A day in the life of an ECLO

Having an Eye Clinic Liaison Officer or ECLO is one of the most effective ways of supporting patients in the eye clinic. ECLOs are key in helping patients understand the impact of their diagnosis and providing them with emotional and practical support for their next steps.

One of Birmingham Vision’s ECLO’s, Russ, has given us an insight to a typical day at the Birmingham Midland Eye Centre…

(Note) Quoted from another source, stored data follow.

(* ===== verification/TaskWf.v ===== *)
(** * Well-formed tasks

    What [Parse] promises of the task it returns, stated on the model alone:
    the type invariant the rest of the program relies on. *)

From S2P Require Import Prelude GoStrings GoRegexp GoTime TaskModel TaskRefs ShellPlaces TaskYaml.
From S2P Require Import TaskParse.

Definition input_names (l : list Input) : gset string := list_to_set (map in_Name l).

(** Whether an input is spliced into commands as typed. *)
Definition is_raw (l : list Input) (name : string) : bool :=
  existsb (fun i => (in_Name i ==s name) && in_Raw i) l.

(** Every reference of [s] is to a defined input or a node variable. *)
Definition refs_defined (inputs : gset string) (s : string) : Prop :=
  Forall (fun m => known_ref inputs (rm_name m) = true) (findAllRefs s).

(** Every quoted reference of a command stands where a word goes. *)
Definition shell_places_ok (inputs : gset string) (quoted : string -> bool) (s : string) : Prop :=
  exists l, shellPlaces s quoted (known_ref inputs) = Some l /\ Forall (fun rv => rv.2 = placeWord) l.

Definition package_name_ok (inputs : gset string) (s : string) : Prop :=
  if hasRef s then refs_defined inputs s else matchString validPackageName s = true.

Definition package_list_ok (inputs : gset string) (l : option (list string)) : Prop :=
  match l with
  | None => True
  | Some l => l <> [] /\ Forall (package_name_ok inputs) l
  end.

(** The changes a packages step makes: at most one, and one at least unless it
    refreshes the lists. *)
Definition package_changes (p : PackagesStep) : nat :=
  (if pk_UpgradeAll p || bool_decide (is_Some (pk_Upgrade p)) then 1 else 0) +
  (if bool_decide (is_Some (pk_Install p)) then 1 else 0) +
  (if bool_decide (is_Some (pk_Remove p)) then 1 else 0).

Definition packages_ok (inputs : gset string) (p : PackagesStep) : Prop :=
  (package_changes p <= 1)%nat /\
  (package_changes p = 0%nat -> pk_Update p = true) /\
  (pk_UpgradeAll p = true -> pk_Upgrade p = None) /\
  package_list_ok inputs (pk_Upgrade p) /\
  package_list_ok inputs (pk_Install p) /\
  package_list_ok inputs (pk_Remove p).

Definition duration_ok (d : Duration) : Prop := 0 < d < 2 ^ 63.

Definition command_ok (inputs : gset string) (quoted : string -> bool) (c : CommandStep) : Prop :=
  (cm_Run c = "" \/ cm_Script c = "") /\
  trimSpace (cm_Run c +:+ cm_Script c) <> "" /\
  refs_defined inputs (cm_Run c) /\ refs_defined inputs (cm_Script c) /\
  shell_places_ok inputs quoted (cm_Run c) /\ shell_places_ok inputs quoted (cm_Script c) /\
  duration_ok (cm_Timeout c).

Definition service_ok (inputs : gset string) (s : ServiceStep) : Prop :=
  refs_defined inputs (sv_Name s) /\ sv_Action s ∈ serviceActions.

Definition file_ok (inputs : gset string) (f : FileStep) : Prop :=
  (hasRef (fl_Path f) = true \/ isAbs (fl_Path f) = true) /\
  refs_defined inputs (fl_Path f) /\ refs_defined inputs (fl_Content f) /\
  refs_defined inputs (fl_Owner f) /\
  (fl_Mode f = "" \/ checkFileMode (fl_Mode f) = None).

Definition stack_ok (inputs : gset string) (s : StackStep) : Prop :=
  refs_defined inputs (st_Name s) /\ refs_defined inputs (st_Compose s).

Definition reboot_ok (r : RebootStep) : Prop := duration_ok (rb_Wait r).

(** Exactly the pointer [Kind] names is set, and its body is well formed. *)
Inductive step_ok (inputs : gset string) (quoted : string -> bool) : Step -> Prop :=
| ok_packages name coe p :
    packages_ok inputs p ->
    step_ok inputs quoted (mkStep name coe StepPackages (Some p) None None None None None)
| ok_service name coe s :
    service_ok inputs s ->
    step_ok inputs quoted (mkStep name coe StepService None (Some s) None None None None)
| ok_command name coe c :
    command_ok inputs quoted c ->
    step_ok inputs quoted (mkStep name coe StepCommand None None (Some c) None None None)
| ok_file name coe f :
    file_ok inputs f ->
    step_ok inputs quoted (mkStep name coe StepFile None None None (Some f) None None)
| ok_stack name coe s :
    stack_ok inputs s ->
    step_ok inputs quoted (mkStep name coe StepStack None None None None (Some s) None)
| ok_reboot name coe r :
    reboot_ok r ->
    step_ok inputs quoted (mkStep name coe StepReboot None None None None None (Some r)).

Definition input_ok (i : Input) : Prop :=
  matchString validInputName (in_Name i) = true /\ in_Name i <> "node".

Definition targets_ok (t : Targets) : Prop :=
  match tg_Kinds t with
  | None => True
  | Some l => Forall (fun k => k ∈ nodeKinds) l
  end.

Record task_ok (t : Task) : Prop := {
  ok_name : trimSpace (tk_Name t) <> "";
  ok_inputs : Forall input_ok (tk_Inputs t);
  ok_inputs_nodup : NoDup (map in_Name (tk_Inputs t));
  ok_targets : targets_ok (tk_Targets t);
  ok_batch : 1 <= tk_Batch t < 2 ^ 63;
  ok_steps_count : (1 <= length (tk_Steps t) <= MaxSteps)%nat;
  ok_steps : Forall (step_ok (input_names (tk_Inputs t))
    (fun name => negb (is_raw (tk_Inputs t) name))) (tk_Steps t);
}.

(** ** The scanner only asks which references are quoted *)

Lemma shellPlaces_ext text q1 q2 k1 k2 :
  (forall n, q1 n = q2 n) -> (forall n, k1 n = k2 n) ->
  shellPlaces text q1 k1 = shellPlaces text q2 k2.
Proof.
  intros Hq Hk. unfold shellPlaces.
  assert (forall l, scan_refs q1 k1 l = scan_refs q2 k2 l) as E.
  { intros l. unfold scan_refs. f_equal. apply map_ext. intros m. by rewrite Hq, Hk. }
  by rewrite E.
Qed.

(** ** A logic for parsers that report no problem

    [okp m Q]: problems only pile up in [m], and when [m] ends with none, its
    answer and its two states satisfy [Q]. *)

Definition okp {A} (m : M A) (Q : parser -> A -> parser -> Prop) : Prop :=
  forall p a p', m p = (a, p') -> p_problems p' = [] -> p_problems p = [] /\ Q p a p'.

(** [m] leaves the parser as it was. *)
Definition okpure {A} (m : M A) (P : parser -> A -> Prop) : Prop :=
  okp m (fun p a p' => p' = p /\ P p a).

Lemma okp_weaken {A} (m : M A) (Q Q' : parser -> A -> parser -> Prop) :
  okp m Q -> (forall p a p', Q p a p' -> Q' p a p') -> okp m Q'.
Proof. intros H HQ p a p' E Hp. destruct (H p a p' E Hp). auto. Qed.

Lemma okpure_weaken {A} (m : M A) (P P' : parser -> A -> Prop) :
  okpure m P -> (forall p a, P p a -> P' p a) -> okpure m P'.
Proof. intros H HP. eapply okp_weaken; [exact H|]. naive_solver. Qed.

Lemma okpure_ret {A} (a : A) (P : parser -> A -> Prop) : (forall p, P p a) -> okpure (mret a) P.
Proof. intros H p b p' [= <- <-] ?. auto. Qed.

Lemma okp_ret {A} (a : A) (Q : parser -> A -> parser -> Prop) : (forall p, Q p a p) -> okp (mret a) Q.
Proof. intros H p b p' [= <- <-] ?. auto. Qed.

Lemma okpure_skip (P : parser -> unit -> Prop) : (forall p, P p tt) -> okpure skip P.
Proof. apply okpure_ret. Qed.

Lemma okp_bind {A B} (m : M A) (k : A -> M B) Q R :
  okp m Q -> (forall a, okp (k a) (R a)) ->
  okp (mbind m k) (fun p b p'' => exists a p', Q p a p' /\ R a p' b p'').
Proof.
  intros Hm Hk p b p'' E Hp. unfold mbind in E. destruct (m p) as [a p'] eqn:Em.
  destruct (Hk a p' b p'' E Hp) as [Hp' HR]. destruct (Hm p a p' Em Hp') as [? HQ]. eauto 6.
Qed.

(** A pure first step hands what it learnt to the rest. *)
Lemma okpure_bind {A B} (m : M A) (k : A -> M B) (P : parser -> A -> Prop) (Q : parser -> B -> parser -> Prop) :
  okpure m P -> (forall a, okp (k a) (fun p b p' => P p a -> Q p b p')) -> okp (mbind m k) Q.
Proof.
  intros Hm Hk. eapply okp_weaken; [apply okp_bind; [exact Hm|exact Hk]|].
  intros p b p'' (a & p' & [-> HP] & HQ). auto.
Qed.

Lemma okp_addf_False (l : Z) (msg : message) (Q : parser -> unit -> parser -> Prop) : okp (addf l msg) Q.
Proof. intros p a p' [= <- <-] H. simpl in H. by destruct (p_problems p). Qed.

(** After a reported problem anything holds, if the rest only adds more. *)
Lemma okp_after_addf {B} (l : Z) (msg : message) (k : M B) (R Q : parser -> B -> parser -> Prop) :
  okp k R -> okp (addf l msg ;;; k)%parse Q.
Proof.
  intros Hk p b p'' E Hp. unfold mbind in E. simpl in E.
  destruct (Hk _ _ _ E Hp) as [H _]. simpl in H. by destruct (p_problems p).
Qed.

Lemma okp_addf_ret {B} (l : Z) (msg : message) (b : B) (Q : parser -> B -> parser -> Prop) :
  okp (addf l msg ;;; mret b)%parse Q.
Proof. apply okp_after_addf with (R := fun _ _ _ => True). by apply okp_ret. Qed.

Lemma okpure_mwhen (b : bool) (l : Z) (msg : message) :
  okpure (mwhen b (addf l msg)) (fun _ _ => b = false).
Proof. destruct b; [apply okp_addf_False|by apply okpure_skip]. Qed.

Lemma okpure_mget {A} (f : parser -> A) : okpure (mget f) (fun p a => a = f p).
Proof. intros p a p' [= <- <-] ?. auto. Qed.

Lemma okpure_mfor {A} (l : list A) (f : A -> M unit) (P : parser -> A -> Prop) :
  (forall a, okpure (f a) (fun p _ => P p a)) ->
  okpure (mfor l f) (fun p _ => Forall (P p) l).
Proof.
  intros Hf. induction l as [|a l IH]; simpl; [by apply okpure_skip|].
  apply (okpure_bind _ _ (fun p _ => P p a)); [apply Hf|]. intros _.
  eapply okp_weaken; [exact IH|]. naive_solver.
Qed.

(** ** Evaluating a parser that reports nothing *)

(** [m] answers [a] on [p] and leaves it alone. *)
Definition runs {A} (m : M A) (p : parser) (a : A) : Prop := m p = (a, p).

Lemma runs_ret {A} (a : A) p : runs (mret a) p a.
Proof. done. Qed.

Lemma runs_bind {A B} (m : M A) (k : A -> M B) p a b :
  runs m p a -> runs (k a) p b -> runs (mbind m k) p b.
Proof. unfold runs, mbind. by intros ->. Qed.

Lemma runs_skip p : runs skip p tt.
Proof. done. Qed.

Lemma runs_mwhen b m p : b = false -> runs (mwhen b m) p tt.
Proof. by intros ->. Qed.

Lemma runs_mfor {A} (l : list A) (f : A -> M unit) p :
  Forall (fun a => runs (f a) p tt) l -> runs (mfor l f) p tt.
Proof.
  induction 1 as [|a l Ha _ IH]; [done|]. simpl. by eapply runs_bind.
Qed.

Create HintDb runs discriminated.
#[export] Hint Resolve runs_ret runs_skip runs_mwhen runs_mfor : runs.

My day starts at 8-30am. I begin by checking my emails and the answer machine. Then, along with my Guide Dog, take a walk down to the clinics to make hospital staff aware I’m in and check the ECLO letter boxes for any post, referrals or CVI’s.
At 9-30am I have an appointment with patient to collect their amended CVI and a set of notes he had requested for an appeal for PIP. I always ask patients to sign for their notes and sign their CVI whilst they are in with me. I also take a copy for the patient to take home.
After the appointment, at around 10-30am, I will sit in the outpatient’s department making myself visible to patients and staff. On this occasion, whilst there, a patient approaches me for advice about getting registered with the Local Authority. I explain the only person that could register them would be their consultant who would take everything into account and decide whether they can be registered.
As I sit in the Outpatients department, a Consultant brings a patient to me who he has just registered as Severely Sight Impaired and would like me to discuss the process and benefits of registration. We move to my office where it is more private, and I explain the registration process and the benefits of registration. I photo copy his CVI, so he can take a copy home with him, I also explain the benefits and support he may be entitled to on registration.
After this patient has left, I make my way back down to outpatients and it isn’t long until another consultant brings a patient to me asking if I could find out if the patient was registered SSI, if not he would like to register them. I head back to my office with the patient and consultant following. I check the records, which confirms they are already registered SSI, inform the consultant and explain the benefits the patient may be entitled too.
At 1pm I decided to take a break, I head back to my office for my lunch which includes a nice walk in the fresh air with Sparks, my Guide Dog.
After Lunch at 1.30pm, I spend some time in the office processing CVI’s (which have to be sent to 5 different places) and making follow up calls to patients who I referred to outside services 8 weeks ago. Fortunately, most have been contacted by the organisation, for the patients who haven’t heard anything, I will I contact the organisations who I referred them to and find out why.
At 4pm I will walk around the clinics to check there is a good stock of leaflets and then check my ECLO letter boxes for CVI’s and any referrals put in throughout day.
At 4.30pm, I finish. I now have a 2-hour journey home ahead of me, but it is well worth it to know I have supported several patients to get the help and advice they need.